■ Work instruction: Return each line of the records below that contains the word "pose".

Stored data entries
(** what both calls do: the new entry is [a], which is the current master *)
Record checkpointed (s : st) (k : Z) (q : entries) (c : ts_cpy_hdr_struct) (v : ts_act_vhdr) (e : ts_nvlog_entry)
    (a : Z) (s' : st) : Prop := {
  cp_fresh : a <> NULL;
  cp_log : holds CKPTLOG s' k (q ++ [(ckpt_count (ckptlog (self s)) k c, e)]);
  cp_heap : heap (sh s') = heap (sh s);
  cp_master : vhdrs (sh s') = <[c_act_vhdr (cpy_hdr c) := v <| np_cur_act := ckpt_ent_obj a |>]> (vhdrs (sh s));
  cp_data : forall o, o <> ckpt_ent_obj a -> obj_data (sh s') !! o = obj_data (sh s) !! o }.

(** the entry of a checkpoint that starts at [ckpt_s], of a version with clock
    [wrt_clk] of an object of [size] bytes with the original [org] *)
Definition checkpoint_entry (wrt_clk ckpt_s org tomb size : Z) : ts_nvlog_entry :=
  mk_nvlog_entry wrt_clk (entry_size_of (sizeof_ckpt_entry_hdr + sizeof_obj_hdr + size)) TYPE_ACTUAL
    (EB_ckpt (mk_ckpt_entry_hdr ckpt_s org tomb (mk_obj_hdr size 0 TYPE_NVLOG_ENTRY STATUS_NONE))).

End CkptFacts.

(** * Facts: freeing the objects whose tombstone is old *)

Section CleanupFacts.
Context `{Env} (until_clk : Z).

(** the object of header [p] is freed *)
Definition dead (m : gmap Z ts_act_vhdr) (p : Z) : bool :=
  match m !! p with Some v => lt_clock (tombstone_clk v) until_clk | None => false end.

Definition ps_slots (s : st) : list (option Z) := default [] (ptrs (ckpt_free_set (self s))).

---

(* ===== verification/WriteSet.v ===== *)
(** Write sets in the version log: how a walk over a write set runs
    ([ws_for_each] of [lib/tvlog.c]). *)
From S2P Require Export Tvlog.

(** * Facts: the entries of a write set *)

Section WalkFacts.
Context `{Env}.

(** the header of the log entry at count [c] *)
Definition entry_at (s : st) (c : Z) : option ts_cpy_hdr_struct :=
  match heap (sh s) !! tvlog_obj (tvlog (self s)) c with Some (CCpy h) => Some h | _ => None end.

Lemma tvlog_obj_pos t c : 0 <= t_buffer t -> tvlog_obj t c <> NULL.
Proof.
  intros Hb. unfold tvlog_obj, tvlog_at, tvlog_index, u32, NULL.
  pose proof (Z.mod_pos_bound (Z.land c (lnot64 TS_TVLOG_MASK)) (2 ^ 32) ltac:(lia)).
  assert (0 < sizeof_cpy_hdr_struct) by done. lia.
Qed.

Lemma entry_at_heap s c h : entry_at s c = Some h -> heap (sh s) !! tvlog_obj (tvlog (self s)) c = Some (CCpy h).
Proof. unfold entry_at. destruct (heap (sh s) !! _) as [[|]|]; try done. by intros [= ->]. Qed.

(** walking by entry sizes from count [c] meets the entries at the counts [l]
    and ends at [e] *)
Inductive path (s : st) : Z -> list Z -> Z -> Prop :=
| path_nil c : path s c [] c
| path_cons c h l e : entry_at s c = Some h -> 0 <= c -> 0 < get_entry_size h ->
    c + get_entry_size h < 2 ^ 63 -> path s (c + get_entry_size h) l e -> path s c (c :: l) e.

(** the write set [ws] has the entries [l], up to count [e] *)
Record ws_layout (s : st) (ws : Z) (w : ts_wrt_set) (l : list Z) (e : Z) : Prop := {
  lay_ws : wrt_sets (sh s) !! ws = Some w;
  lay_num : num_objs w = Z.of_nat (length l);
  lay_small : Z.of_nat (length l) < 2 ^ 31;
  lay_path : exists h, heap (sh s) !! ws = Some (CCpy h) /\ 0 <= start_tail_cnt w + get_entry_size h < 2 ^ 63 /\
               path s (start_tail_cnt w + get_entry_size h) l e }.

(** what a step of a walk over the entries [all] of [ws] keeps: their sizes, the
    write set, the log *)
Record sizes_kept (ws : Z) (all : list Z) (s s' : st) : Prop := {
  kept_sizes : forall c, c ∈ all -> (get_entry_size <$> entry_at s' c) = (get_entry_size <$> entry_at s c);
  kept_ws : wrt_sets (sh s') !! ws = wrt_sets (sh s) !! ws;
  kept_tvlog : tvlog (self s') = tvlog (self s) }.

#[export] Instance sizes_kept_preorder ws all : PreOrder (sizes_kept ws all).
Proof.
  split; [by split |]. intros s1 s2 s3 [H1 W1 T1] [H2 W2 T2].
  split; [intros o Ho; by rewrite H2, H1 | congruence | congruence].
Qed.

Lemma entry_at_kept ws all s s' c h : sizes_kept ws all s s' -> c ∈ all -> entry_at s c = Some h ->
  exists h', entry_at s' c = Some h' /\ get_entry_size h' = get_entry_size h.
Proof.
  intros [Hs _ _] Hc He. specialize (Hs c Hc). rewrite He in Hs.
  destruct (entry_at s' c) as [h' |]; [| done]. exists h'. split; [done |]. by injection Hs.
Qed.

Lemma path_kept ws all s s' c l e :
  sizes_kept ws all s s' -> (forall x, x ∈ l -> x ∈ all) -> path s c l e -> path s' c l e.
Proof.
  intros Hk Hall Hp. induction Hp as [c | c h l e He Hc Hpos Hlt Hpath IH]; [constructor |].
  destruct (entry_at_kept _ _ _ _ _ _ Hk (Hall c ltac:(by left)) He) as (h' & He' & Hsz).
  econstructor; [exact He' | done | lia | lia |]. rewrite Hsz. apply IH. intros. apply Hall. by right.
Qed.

--

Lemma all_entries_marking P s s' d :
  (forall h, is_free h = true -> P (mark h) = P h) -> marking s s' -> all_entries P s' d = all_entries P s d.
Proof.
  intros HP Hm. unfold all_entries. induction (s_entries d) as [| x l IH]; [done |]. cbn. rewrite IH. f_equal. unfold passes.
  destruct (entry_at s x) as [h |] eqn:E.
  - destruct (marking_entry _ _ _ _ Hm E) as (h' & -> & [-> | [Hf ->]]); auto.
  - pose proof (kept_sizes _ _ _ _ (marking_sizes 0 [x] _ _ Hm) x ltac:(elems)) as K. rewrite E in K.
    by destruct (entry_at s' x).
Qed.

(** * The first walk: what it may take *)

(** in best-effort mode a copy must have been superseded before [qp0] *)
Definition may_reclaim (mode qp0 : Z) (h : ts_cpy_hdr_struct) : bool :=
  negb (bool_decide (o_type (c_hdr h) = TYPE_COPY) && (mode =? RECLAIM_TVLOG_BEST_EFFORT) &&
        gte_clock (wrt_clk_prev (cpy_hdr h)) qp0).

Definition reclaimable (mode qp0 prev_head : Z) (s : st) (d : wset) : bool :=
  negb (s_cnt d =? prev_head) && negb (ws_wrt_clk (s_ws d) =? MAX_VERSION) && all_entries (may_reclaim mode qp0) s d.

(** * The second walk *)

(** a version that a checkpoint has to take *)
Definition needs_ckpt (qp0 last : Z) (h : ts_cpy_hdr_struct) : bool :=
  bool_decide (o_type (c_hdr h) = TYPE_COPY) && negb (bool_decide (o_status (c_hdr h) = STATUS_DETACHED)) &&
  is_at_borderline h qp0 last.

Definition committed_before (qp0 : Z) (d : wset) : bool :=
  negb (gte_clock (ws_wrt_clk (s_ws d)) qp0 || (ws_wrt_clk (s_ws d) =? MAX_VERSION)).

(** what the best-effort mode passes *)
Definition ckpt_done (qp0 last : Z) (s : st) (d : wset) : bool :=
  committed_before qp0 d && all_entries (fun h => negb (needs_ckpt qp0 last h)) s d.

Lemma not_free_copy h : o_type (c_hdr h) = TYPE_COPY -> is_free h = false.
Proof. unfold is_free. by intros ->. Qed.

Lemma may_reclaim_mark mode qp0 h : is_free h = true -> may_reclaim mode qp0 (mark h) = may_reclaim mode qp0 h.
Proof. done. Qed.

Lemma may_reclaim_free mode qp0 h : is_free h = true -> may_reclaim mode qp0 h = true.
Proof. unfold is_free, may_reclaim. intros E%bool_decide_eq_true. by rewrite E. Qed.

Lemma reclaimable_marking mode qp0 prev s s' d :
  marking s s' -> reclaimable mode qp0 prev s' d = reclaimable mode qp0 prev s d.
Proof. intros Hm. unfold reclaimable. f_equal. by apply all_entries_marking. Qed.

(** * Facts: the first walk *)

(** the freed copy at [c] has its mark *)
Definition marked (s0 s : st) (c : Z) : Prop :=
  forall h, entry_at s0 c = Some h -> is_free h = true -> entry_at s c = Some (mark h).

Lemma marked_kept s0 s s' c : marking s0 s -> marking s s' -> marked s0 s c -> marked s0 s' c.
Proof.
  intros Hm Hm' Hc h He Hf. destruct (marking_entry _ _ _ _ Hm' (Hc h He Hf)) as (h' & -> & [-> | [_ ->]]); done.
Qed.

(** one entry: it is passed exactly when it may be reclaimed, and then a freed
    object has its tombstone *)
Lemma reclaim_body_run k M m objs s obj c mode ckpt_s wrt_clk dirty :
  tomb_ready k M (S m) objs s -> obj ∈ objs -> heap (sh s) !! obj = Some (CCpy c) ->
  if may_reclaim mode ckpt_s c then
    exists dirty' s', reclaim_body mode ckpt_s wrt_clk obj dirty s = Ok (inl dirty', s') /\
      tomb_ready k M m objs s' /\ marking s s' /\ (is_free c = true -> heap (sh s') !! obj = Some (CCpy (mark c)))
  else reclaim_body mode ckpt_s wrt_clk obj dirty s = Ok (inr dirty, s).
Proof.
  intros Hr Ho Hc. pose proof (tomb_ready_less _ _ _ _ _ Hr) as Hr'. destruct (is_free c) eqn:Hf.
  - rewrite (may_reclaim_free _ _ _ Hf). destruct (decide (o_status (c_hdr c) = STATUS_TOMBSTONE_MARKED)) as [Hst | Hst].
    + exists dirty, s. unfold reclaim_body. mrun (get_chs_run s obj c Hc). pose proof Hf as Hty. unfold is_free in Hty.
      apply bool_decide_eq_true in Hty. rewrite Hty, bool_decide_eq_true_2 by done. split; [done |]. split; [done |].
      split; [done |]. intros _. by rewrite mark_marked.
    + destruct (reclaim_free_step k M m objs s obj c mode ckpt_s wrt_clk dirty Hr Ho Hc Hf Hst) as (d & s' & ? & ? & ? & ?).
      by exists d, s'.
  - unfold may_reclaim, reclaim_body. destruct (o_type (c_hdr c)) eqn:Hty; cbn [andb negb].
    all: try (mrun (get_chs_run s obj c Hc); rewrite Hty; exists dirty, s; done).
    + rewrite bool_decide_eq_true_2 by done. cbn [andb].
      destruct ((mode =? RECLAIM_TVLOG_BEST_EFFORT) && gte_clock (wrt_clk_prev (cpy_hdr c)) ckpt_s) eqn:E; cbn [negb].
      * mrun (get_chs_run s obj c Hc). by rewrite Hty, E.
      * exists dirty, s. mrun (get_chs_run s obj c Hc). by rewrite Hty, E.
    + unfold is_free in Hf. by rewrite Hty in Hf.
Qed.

■ Result:
  pose proof (Z.mod_pos_bound (Z.land c (lnot64 TS_TVLOG_MASK)) (2 ^ 32) ltac:(lia)).
  - pose proof (kept_sizes _ _ _ _ (marking_sizes 0 [x] _ _ Hm) x ltac:(elems)) as K. rewrite E in K.
  intros Hr Ho Hc. pose proof (tomb_ready_less _ _ _ _ _ Hr) as Hr'. destruct (is_free c) eqn:Hf.
    + exists dirty, s. unfold reclaim_body. mrun (get_chs_run s obj c Hc). pose proof Hf as Hty. unfold is_free in Hty.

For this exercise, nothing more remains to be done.